The Circe of Massachusetts Avenue
In her many years in Washington, Alice Roosevelt Longworth saw and considered all. The biting wit she so happily shared (she had a pillow made that said,"If you have nothing nice to say, sit next to me)
with friends and, more pointedly, enemies is on view.
It was not a happy life, death seemed too often and too soon to be a companion. Starting with her own Mother at child birth and continuing to include her Father, husband and Daughter. Privately she grieved but publicly she knew she had a responsibility to keep fresh the memory of the deceased.
Never one to not do what wasn't acceptable, she cheerfully tells of being drunk in Japan, plotting to marry Nicholas Longworth, who would become Speaker of the House and writing a colume to rival her distant cousin, Eleanor Roosevelt. (Mrs. Longworth's was more amusing).
As hardcore biography this isn't a gem but as the view of a fascinating life it reveals what we need to know of a famous American. Certainly, her influence and power-which were real-did not extend beyond the beltway of Washington D.C. Too often viewed as a "society lady" by the country at large, (hence the title "Princess Alice")known outside Washington principally for a popular song, "Alice Blue Gown" she was the keeper of that now dead feature of that stimulating, intellectual life, the salon.

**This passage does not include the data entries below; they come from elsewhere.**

(** What publishes nothing keeps the invariant. *)
Lemma nvme_preserves {B} (m : NW B) :
  (forall b A0, preserves (linked (disk_with self (unpublished self b A0))) m) -> preserves nvme_sound m.
Proof using.
  intros Hm w [Hw Ha]. specialize (Hm _ _ w (since_start self w Hw)). split; [by eapply since_sound|].
  intros k data Hc. by apply Ha, (since_sub self w _ Hm).
Qed.

Lemma nvme_present k data w :
  sound self w -> _closed (env_store (w_env w)) = false -> contents self w k data -> present (nvme_tier self) k w.
Proof using Hok.
  intros [Hl _] Ho (Hk & r & Hr & Ha & _).
  destruct (lookup_visible self Hok k w r Hl Hk Ho Hr Ha) as (w' & d & E & _). apply (present_run _ _ _ w').
  cbn. unfold NvmeTier.contains. by rewrite (bind_run _ _ _ _ _ E).
Qed.

Lemma nvme_tier_laws : TierLaws A nvme_sound (nvme_tier self).
Proof using Hok.
  pose proof (unpublished_stable self Hok) as Hst.
  split; cbn [tier_name nvme_tier tier_lookup tier_store tier_load tier_evict tier_contains tier_stats].
  - intros k. apply nvme_preserves. intros b A0. by apply disk_lookup.
  - intros k data m Hin Hk w [Hw Ha]. destruct (store_step self Hok k data m w Hw Hin) as [H1 H2]. split; [done|].
    destruct (NvmeTier.store self k data m w) as [w' [sr|e]]; cbn [fst snd is_ok] in *; intros k' data' Hc.
    + destruct H2 as (_ & _ & Hall). destruct (Hall _ _ Hc) as [[-> ->]|]; auto.
    + by apply Ha, (since_sub self w _ H2).
  - intros k. apply nvme_preserves. intros b A0. by apply disk_load.
  - intros k. apply nvme_preserves. intros b A0. by apply disk_evict.
  - intros k. apply nvme_preserves. intros b A0. by apply disk_contains.
  - intros w [Hw Ha]. destruct (stats_step self w Hw) as [H1 H2]. split; [done|]. intros k data Hc. by apply Ha, H2.
  - intros k w w' l _ H. by apply nvme_lookup_located in H.
  - intros k w w' r [Hw Hin] H. destruct (load_disk self Hok k w w' r (proj1 Hw) H) as (_ & _ & Hkv & Hk & Ht & row & t & m & b & p & Hr & Ha & Hp & Hmd).
    split; [done|]. destruct (nvme_load_ok self k w w' r (proj1 (proj1 Hw)) H) as (_ & _ & row' & d' & h & m' & t' & f & now & now' & _ & _ & [(_ & _ & Hmk) _ _ (p' & Hmd' & _) _] & _).
    split; [|apply Hin; split; [done|]; exists row; split_and!; [done|done|by exists t, m, b]].
    split_and!; [done|by rewrite Hmd'|rewrite Hmd'; cbn; by apply Z.eqb_refl|by rewrite Hmd'|].
    rewrite Hmd. apply loaded_input, (wr_md _ _ _ _ _ (pl_written _ _ _ _ _ _ _ _ Hp)).
  - intros k data m w w' sr [Hw _] Hin _ H. destruct (store_step self Hok k data m w Hw Hin) as [H1 H2].
    rewrite H in H1, H2. destruct H2 as (Hc & Ho & _). by eapply nvme_present.
  - intros k w w' r Hs H. pose proof (nvme_preserves _ (fun b A0 => disk_load self Hok _ (Hst b A0) k) w Hs) as [Hw' _]. rewrite H in Hw'. destruct Hs as [Hw _].
    destruct (load_disk self Hok k w w' r (proj1 Hw) H) as ((F & _ & _ & S) & Ho & Hkv & _ & _ & row & t & m & b & p & Hr & Ha & Hp & _).
    eapply nvme_present; [exact Hw'|by rewrite (proj1 S)|].
    apply (same_contents self w w' F S). split; [done|]. exists row. split_and!; [done|done|by exists t, m, b].
Qed.
End Nvme.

What is noted is her great humanity that was never part of her public persona. Reaching out to a pre-married Eleanor (and subsequently being rebuffed and vilified by this same person) or allowing her home to be used as a hostel during a war, was all part of what was a very private person. She had discovered, and the reader can learn a lesson here, that to be very private, you need to be a bit public. Liked or Loathed, all of Washington came to her-if in some cases a bit reluctantly.
Only in one instance did her instincts for the country she truly loved let her down;her involvement, along with Charles Lindbergh, in the abortive movement, America First. It was an episode she regretted, but, as was typical of the Lady, never quite apologized for.
A subject such as Alice Roosevelt Longworth needs a book about them for posterity. She belongs to a group of people that while time will never entirely forget, the personality and importance of her and her times will be diminshed.
It's an easily read book, an enjoyable glance at a character, in a time when character meant something more than a strange person, who in subtle ways had a pleasantly nasty way of influencing people. Enjoy her that way and this book is a good place to make her acquaintance.